I could imagine this to become a pastime for curious kids, and parents having nothing against them spending time on it. It still needs development and quality improvements, but that is a direction I could imagine it taking.
YC funded a bunch of AI video companies (4+), and AFAICT the Eggnog folks are hustling the hardest.
The path forward as a foundation video model company closed, so they worked hard on end-to-end story creation workflows and mobile.
Turns out that's hard to gain traction and distribution amongst dozens of other similarly shaped startups. So they hack on games and fun viral loops.
Keep at it! This is super clever. You're getting noticed.
Video is going to be huge, and even though power law dictates there will be only a few winners, I think there's space for teams hustling this hard if you can find distribution.
Let the foundation video model companies fight to the death. They've over-raised and are being commoditized by Tencent and Alibaba's open source foundation video models (Hunyuan and Wan). You can use their APIs on the cheap and still provide value. And value will accrue to the application layer.
yeah it's a cool concept, but knowing what I know about the ability of generative AI to accurately replicate specific moments of history, it falls flat.
The whole point of this kind of thing should be to reward people who can recognize "that architectural style wasn't invented until the 13th century" but that's precisely the sort of thing image models cannot do reliably.
Personnaly I didn't felt as if I was trying to recognize a place and period in history, but trying to guess what prompts were used to generate the pictures. Or at least for some of the pictures where I wasn't as sure of the event (like seeing the rose on a picture for the war of the roses).
Also I didn't listen to many of the sounds, but I got English voices for something happening in France (the Fauvisme guess).

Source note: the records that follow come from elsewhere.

(** * gs2ew: saturation-time detection and plot renderers

    Shallow embedding of
      - [src/gs2ew/utils/gs2_output.py]   ([detect_saturation_time]),
      - [src/gs2ew/postprocess/fields.py] ([plot_fields_time_traces],
        [plot_fields_by_mode]),
      - [src/gs2ew/postprocess/transfer.py] ([plot_transfer_by_theta],
        [plot_transfer_by_theta_averaged]).

    NumPy's [float64] is Rocq's primitive binary64 [float]; Python's [int]
    is [Z]; a 1-D array is a [list float]; a raised exception is a value of
    [exn] in the [result] monad.  [np.log] is a C library routine and is
    taken as a parameter [np_log] of the development; so is the reduction
    [mean(dim="t")] of the averaged renderer, [mean_dim_t]. *)

From Stdlib Require Import Floats ZArith Lia Bool.
From stdpp Require Import base option list strings gmap.

(** ** Binary64: the predicates the detector uses *)

Module F64.
Local Open Scope Z_scope.

Definition is_nan (x : float) : bool := PrimFloat.is_nan x.
Definition ltb (x y : float) : bool := PrimFloat.ltb x y.
Definition leb (x y : float) : bool := PrimFloat.leb x y.
Arguments is_nan : simpl never.
Arguments ltb : simpl never.
Arguments leb : simpl never.

(** A float that is neither NaN nor an infinity. *)
Definition finite (x : float) : bool :=
  match Prim2SF x with
  | S754_zero _ | S754_finite _ _ _ => true
  | _ => false
  end.

(** The order of [SFcompare] on non-NaN values is the lexicographic order
    of a (class, exponent, mantissa) key; both zeros share one key. *)
Definition key (x : spec_float) : Z * (Z * Z) :=
  match x with
  | S754_nan => (0, (0, 0))
  | S754_zero _ => (0, (0, 0))
  | S754_infinity true => (-2, (0, 0))
  | S754_infinity false => (2, (0, 0))
  | S754_finite true m e => (-1, (- e, Z.neg m))
  | S754_finite false m e => (1, (e, Z.pos m))
  end.

Definition key_lt (a b : Z * (Z * Z)) : Prop :=
  a.1 < b.1 \/ (a.1 = b.1 /\ (a.2.1 < b.2.1 \/ (a.2.1 = b.2.1 /\ a.2.2 < b.2.2))).

Definition fkey (x : float) : Z * (Z * Z) := key (Prim2SF x).

End F64.

(** ** Python values: exceptions, integers, slices *)

(** The [ValueError]s that the code can meet, by origin. *)
Inductive value_error :=
| NanToInt        (* int(nan): cannot convert float NaN to integer *)
| Broadcast       (* operands could not be broadcast together *)
| AllNanSlice     (* np.nanargmax: All-NaN slice encountered *)
| EmptySequence.  (* argmax / max of an empty sequence *)

Inductive exn :=
| KeyError (name : string)   (* ds[name] with [name] absent *)
| IndexError                 (* a[i] out of bounds, mask of the wrong length *)
| OverflowError              (* int(inf) *)
| ValueError (why : value_error).

Inductive result (A : Type) :=
| Return (a : A)
| Raise (e : exn).
Arguments Return {A} a.
Arguments Raise {A} e.

Definition bind {A B : Type} (r : result A) (k : A -> result B) : result B :=
  match r with
  | Return a => k a
  | Raise e => Raise e
  end.

Notation "x <- r ;; k" := (bind r (fun x => k))
  (at level 100, r at next level, right associativity).

Definition raises {A : Type} (r : result A) : Prop :=
  match r with Raise _ => True | Return _ => False end.

(** [int(x)] on a float: truncation toward zero; [OverflowError] on an
    infinity and [ValueError] on NaN. *)
Definition py_int (x : float) : result Z :=
  match Prim2SF x with
  | S754_nan => Raise (ValueError NanToInt)
  | S754_infinity _ => Raise OverflowError
  | S754_zero _ => Return 0%Z
  | S754_finite s m e =>
      let v := Z.shiftl (Z.pos m) e in
      Return (if s then (- v)%Z else v)
  end.

(** [a[i]] for a non-negative literal index. *)
Definition getitem {A : Type} (a : list A) (i : nat) : result A :=
  match a !! i with
  | Some x => Return x
  | None => Raise IndexError
  end.

(** Position denoted by a slice bound [i] in a sequence of length [n]:
    a negative bound counts from the end, and the outcome is clamped to
    [0..n]. *)
Definition slice_bound (n : nat) (i : Z) : nat :=
  Z.to_nat (Z.min (Z.max 0 (if (i <? 0)%Z then (i + Z.of_nat n)%Z else i)) (Z.of_nat n)).

(** [a[i:]] *)
Definition slice_from {A : Type} (a : list A) (i : Z) : list A :=
  drop (slice_bound (length a) i) a.

(** [a[:j]] *)
Definition slice_to {A : Type} (a : list A) (j : Z) : list A :=
  take (slice_bound (length a) j) a.

(** ** NumPy on 1-D float64 arrays *)

(** Element-wise binary operation with NumPy broadcasting of shapes [(n,)]
    and [(m,)]: equal lengths, or one of them of length 1. *)
Definition broadcast2 (f : float -> float -> float) (a b : list float)
  : result (list float) :=
  if decide (length a = length b) then Return (zip_with f a b)
  else match a, b with
       | [x], _ => Return (map (f x) b)
       | _, [y] => Return (map (fun x => f x y) a)
       | _, _ => Raise (ValueError Broadcast)
       end.

Definition np_sub : list float -> list float -> result (list float) :=
  broadcast2 PrimFloat.sub.
Definition np_div : list float -> list float -> result (list float) :=
  broadcast2 PrimFloat.div.

(** [np.full(n, v)] *)
Definition np_full (n : nat) (v : float) : list float := replicate n v.

(** [a[i:] = rhs]: [rhs] must have the length of the target region, or
    length 1. *)
Definition setitem_slice_from (a : list float) (i : Z) (rhs : list float)
  : result (list float) :=
  let s := slice_bound (length a) i in
  let n := (length a - s)%nat in
  if decide (length rhs = n) then Return (take s a ++ rhs)
  else match rhs with
       | [v] => Return (take s a ++ replicate n v)
       | _ => Raise (ValueError Broadcast)
       end.

(** [np.argmax]: index of the first occurrence of the maximum; a NaN counts
    as maximal.  The loop keeps the running maximum [mp] found at [mi] and
    replaces it when [not (x <= mp)]. *)
Fixpoint argmax_loop (mp : float) (mi i : nat) (a : list float) : nat :=
  match a with
  | [] => mi
  | x :: a' =>
      if negb (F64.leb x mp)
      then (if F64.is_nan x then i else argmax_loop x i (S i) a')
      else argmax_loop mp mi (S i) a'
  end.

Definition np_argmax (a : list float) : result nat :=
  match a with
  | [] => Raise (ValueError EmptySequence)
  | x :: a' => Return (if F64.is_nan x then 0%nat else argmax_loop x 0 1 a')
  end.

(** [np.nanargmax]: NaNs are replaced by [-inf] before [np.argmax]; an
    array that holds only NaNs raises [ValueError]. *)
Definition replace_nan (v : float) (a : list float) : list float :=
  map (fun x => if F64.is_nan x then v else x) a.

Definition np_nanargmax (a : list float) : result nat :=
  if negb (bool_decide (a = [])) && forallb F64.is_nan a
  then Raise (ValueError AllNanSlice)
  else np_argmax (replace_nan neg_infinity a).

(** [a[mask]] with a boolean mask of the same length. *)
Fixpoint compress (mask : list bool) (a : list float) : list float :=
  match mask, a with
  | b :: mask', x :: a' => if b then x :: compress mask' a' else compress mask' a'
  | _, _ => []
  end.

Definition getitem_mask (a : list float) (mask : list bool) : result (list float) :=
  if decide (length mask = length a) then Return (compress mask a)
  else Raise IndexError.

(** [np.max]: the maximum, NaN if any entry is NaN. *)
Definition np_max (a : list float) : result float :=
  match a with
  | [] => Raise (ValueError EmptySequence)
  | x :: a' =>
      Return (fold_left (fun m y => if F64.is_nan m then m
                                    else if F64.is_nan y then y
                                    else if F64.ltb m y then y else m) a' x)
  end.

(** ** The dataset

    A GS2 output dataset, as the renderers read it: 1-D coordinates
    ([t], [kx], [ky], [theta]), time traces indexed [[t]] ([phi2], [apar2],
    [bpar2]), spectra indexed [[t][ky][kx]] ([*_by_mode]) and transfer
    diagnostics indexed [[t][theta]].  Any variable may be absent. *)
Record Dataset := {
  coords : gmap string (list float);
  traces : gmap string (list float);
  spectra : gmap string (list (list (list float)));
  transfers : gmap string (list (list float));
}.

(** [ds[name]] raises [KeyError] when [name] is absent. *)
Definition getvar {V : Type} (m : gmap string V) (name : string) : result V :=
  match m !! name with
  | Some v => Return v
  | None => Raise (KeyError name)
  end.

(** [name in ds] *)
Definition has {V : Type} (m : gmap string V) (name : string) : bool :=
  bool_decide (is_Some (m !! name)).

(** ** [gs2ew.utils.gs2_output] *)

Section Detector.

(** [np.log], applied element-wise. *)
Variable np_log : float -> float.

(** [idx = int(window / (t[1] - t[0]))] *)
Definition window_index (t : list float) (window : float) : result Z :=
  t1 <- getitem t 1 ;;
  t0 <- getitem t 0 ;;
  py_int (window / (t1 - t0)).

(** The rolling growth rate: [np.full(len(t), nan)] overwritten from
    [idx] on by the finite difference of [logphi2] over that of [t]. *)
Definition growth_rate_of (t phi2 : list float) (idx : Z) : result (list float) :=
  let logphi2 := map np_log phi2 in
  let growth_rate := np_full (length t) nan in
  num <- np_sub (slice_from logphi2 idx) (slice_to logphi2 (- idx)%Z) ;;
  den <- np_sub (slice_from t idx) (slice_to t (- idx)%Z) ;;
  rhs <- np_div num den ;;
  setitem_slice_from growth_rate idx rhs.

(** The search after the growth rate is known: peak by [np.nanargmax],
    then the first time from the peak on whose growth rate is below
    [threshold], or NaN. *)
Definition saturation_search (t growth_rate : list float) (threshold : float)
  : result float :=
  max_growth_idx <- np_nanargmax growth_rate ;;
  let p := Z.of_nat max_growth_idx in
  saturated_times <-
    getitem_mask (slice_from t p)
      (map (fun g => F64.ltb g threshold) (slice_from growth_rate p)) ;;
  match saturated_times with
  | x :: _ => Return x
  | [] => Return nan
  end.

Definition detect_saturation_time (ds : Dataset) (window threshold : float)
  : result float :=
  t <- getvar (coords ds) "t" ;;
  phi2 <- getvar (traces ds) "phi2" ;;
  idx <- window_index t window ;;
  growth_rate <- growth_rate_of t phi2 idx ;;
  saturation_search t growth_rate threshold.

End Detector.

(** ** matplotlib figures and the file system

    A figure is the list of its axes; an axes records what was drawn on it.
    The drawing calls are total: they only record.  The file system maps a
    path to the figure saved there. *)

Inductive artist :=
| Line (x y : list float) (label : string)       (* ax.plot *)
| LogLine (x y : list float) (label : string)    (* ax.semilogy *)
| VSpan (xmin xmax : float)                      (* ax.axvspan *)
| VLine (x : float)                              (* ax.axvline, labelled with [x] *)
| Mesh (x y : list float) (c : list (list float)). (* ax.pcolormesh and its colorbar *)

Inductive axes_title :=
| NoTitle
| Title (s : string)
| TitleAveraged (tstart tend : float).  (* "Averaged over t = [tstart, tend]" *)

Record axes := {
  artists : list artist;
  xlabel : string;
  ylabel : string;
  title : axes_title;
  legend : bool;
  grid : bool;
  visible : bool;
}.

Definition figure := list axes.

(** A fresh axes of [plt.subplots]. *)
Definition new_axes : axes :=
  {| artists := []; xlabel := ""; ylabel := ""; title := NoTitle;
     legend := false; grid := false; visible := true |}.

Definition draw (a : artist) (ax : axes) : axes :=
  {| artists := artists ax ++ [a]; xlabel := xlabel ax; ylabel := ylabel ax;
     title := title ax; legend := legend ax; grid := grid ax;
     visible := visible ax |}.

Definition set_xlabel (s : string) (ax : axes) : axes :=
  {| artists := artists ax; xlabel := s; ylabel := ylabel ax;
     title := title ax; legend := legend ax; grid := grid ax;
     visible := visible ax |}.

Definition set_ylabel (s : string) (ax : axes) : axes :=
  {| artists := artists ax; xlabel := xlabel ax; ylabel := s;
     title := title ax; legend := legend ax; grid := grid ax;
     visible := visible ax |}.

Definition set_title (s : axes_title) (ax : axes) : axes :=
  {| artists := artists ax; xlabel := xlabel ax; ylabel := ylabel ax;
     title := s; legend := legend ax; grid := grid ax;
     visible := visible ax |}.

Definition set_legend (ax : axes) : axes :=
  {| artists := artists ax; xlabel := xlabel ax; ylabel := ylabel ax;
     title := title ax; legend := true; grid := grid ax;
     visible := visible ax |}.

Definition set_grid (ax : axes) : axes :=
  {| artists := artists ax; xlabel := xlabel ax; ylabel := ylabel ax;
     title := title ax; legend := legend ax; grid := true;
     visible := visible ax |}.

But still I had some fun and it's nice to see a good use for AI
This is cool, but I'm not sure some of the hints are not more red herrings than anything else. Because AI sort of blends things, the prompt needs to be spot on or, for example, India starts looking like any part of the middle east. Traditional China looks like Japan, etc.
Also some of the temporal clues were very good, some were 'wtf'.
I also laughed at some of the hallucination I witnessed. Like a group of people staring in a telescope pointing straight at a white wall.
Fun though, just needs to be honed in a little.
It would help to have markers on the timeline for the different ages, at least for the first round! e.g. Bronze age.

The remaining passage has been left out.